Greenberg is eager to delve deeper into the details of the mechanism to understand what each protein in the complex is doing, what other molecules are involved, and how exactly the repair process is carried out. A next step, he suggested, is replicating their murine results in human neurons. This work that is already underway in his lab. “I think there’s tantalizing evidence that this is relevant to humans, but we haven’t yet looked in human brains for sites and damage.” Greenberg said. “It may turn out that this mechanism is even more prevalent in the human brain, where you have so much more time for these breaks to occur and for DNA to be repaired.”

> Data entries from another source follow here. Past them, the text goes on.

(* ===== verification/JsonRpc.v ===== *)
(** * Requests and answers of the JSON-RPC server (package jsonrpc)

    The text forms of numbers and bytes, block numbers and log queries
    (types.go, codec.go, query.go), the conversion of blocks, transactions
    and receipts to their RPC form (types.go, eth_endpoint.go), the helpers
    that resolve a block and build a transaction from its arguments
    (helper.go), and the methods of the [eth] endpoint that read the chain
    (eth_endpoint.go); EstimateGas.v holds the search for a gas limit and
    FilterManager.v the filters.

    The interface [ethStore] of the endpoint is a class. JSON itself is not
    modelled: a decoded [interface{}] value is [any], an object is the record
    the source unmarshals into. A nil byte slice differs from an empty one
    where the source tests for it, so [argBytes] is an option. *)

From Stdlib Require Import String.
From S2P Require Import Prelude BigInt Chain Types Runtime Rlp BlockTypes Hex Result.
#[local] Open Scope Z_scope.

(** ** Errors *)

Inductive rpcError :=
  (* filter_manager.go *)
  | ErrFilterNotFound | ErrWSFilterDoesNotSupportGetChanges | ErrCastingFilterToLogFilter
  | ErrBlockNotFound | ErrIncorrectBlockRange | ErrBlockRangeTooHigh | ErrNoWSConnection
  (* helper.go *)
  | ErrHeaderNotFound | ErrLatestNotFound | ErrNegativeBlockNumber | ErrFailedFetchGenesis
  | ErrNoDataInContractCreation
  (* eth_endpoint.go, errors.go *)
  | ErrInsufficientFunds | ErrStateNotFound
  (* state: the transaction has less gas than its intrinsic cost *)
  | ErrNotEnoughIntrinsicGas
  (* an error of the virtual machine *)
  | errRuntime (e : error)
  (* [fmt.Errorf] without and with a wrapped error *)
  | errText | errWrap (e : rpcError)
  (* any other error of the store *)
  | errStore.

#[export] Instance rpcError_eq_dec : EqDecision rpcError.
Proof. solve_decision. Defined.

(** [errors.Is(err, target)] for a target that wraps nothing. *)
Fixpoint Is (err target : rpcError) : bool :=
  bool_decide (err = target) || match err with errWrap e => Is e target | _ => false end.

(** ** types.go: numbers and bytes as text *)

Definition argBytes : Type := option (list Z).

Definition decodeToHex (b : list Z) : list Z * bool :=
  let str := TrimPrefix b prefix0x in
  let str := if negb (zlen str mod 2 =? 0) then lit "0" ++ str else str in
  DecodeString str.

Definition encodeToHex (b : list Z) : list Z :=
  let str := EncodeToString b in
  let str := if negb (zlen str mod 2 =? 0) then lit "0" ++ str else str in
  prefix0x ++ str.

(** [b.Text(16)] *)
Definition Text16 (b : Z) : list Z :=
  (if b <? 0 then lit "-" else []) ++ digits (S (Z.to_nat (BitLen b))) 16 (Z.abs b).

(** [None] is an error. *)
Definition argBig_UnmarshalText (input : list Z) : option Z :=
  let '(buf, ok) := decodeToHex input in if ok then Some (SetBytes buf) else None.

Definition argBig_MarshalText (a : Z) : list Z := prefix0x ++ Text16 a.

Definition argUint64_MarshalText (u : Z) : list Z := prefix0x ++ AppendUint 16 u.
(** ** New filters *)

(** No filter, installed or not, has this id. *)
Definition fresh (uuid : list Z) (m : FilterManager) : Prop := ∀ p b, base_of m p = Some b → fid b ≠ uuid.

(** The filter is allocated and entered in the map. *)
Definition registered (f : filter) (m : FilterManager) : FilterManager :=
  set_filters (<[fid (getFilterBase f) := length (objects m)]> (filters m)) (set_objects (objects m ++ [f]) m).

Lemma base_of_snoc m f p :
  base_of (registered f m) p = if decide (p = length (objects m)) then Some (getFilterBase f) else base_of m p.
Proof.
  unfold base_of. cbn. case_decide as E.
  - subst p. by rewrite lookup_app_r, Nat.sub_diag.
  - destruct (decide (p < length (objects m))%nat); [by rewrite lookup_app_l|].
    rewrite !lookup_ge_None_2 by (rewrite ?length_app; cbn; lia). done.
Qed.

Lemma base_of_lt m p b : base_of m p = Some b → (p < length (objects m))%nat.
Proof. unfold base_of. destruct (objects m !! p) eqn:E; [|done]. intros _. by eapply lookup_lt_Some. Qed.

If reaffirmed in humans, the findings could provide insight into how and why neurons break down as we age and when we develop neurodegenerative diseases such as Alzheimer’s. “Together, these findings identify a neuronal-specific complex that couples neuronal activity directly to genome preservation, the disruption of which may contribute to developmental disorders, neurodegeneration and aging,” they wrote. Interestingly, they further noted, “… mutations in several components of the NuA4 complex are reported to lead to neurodevelopmental and autism spectrum disorders.”
The reported discoveries could in addition help scientists develop strategies to protect other regions of the neuronal genome that are prone to damage or to treat disorders in which DNA repair in neurons goes awry.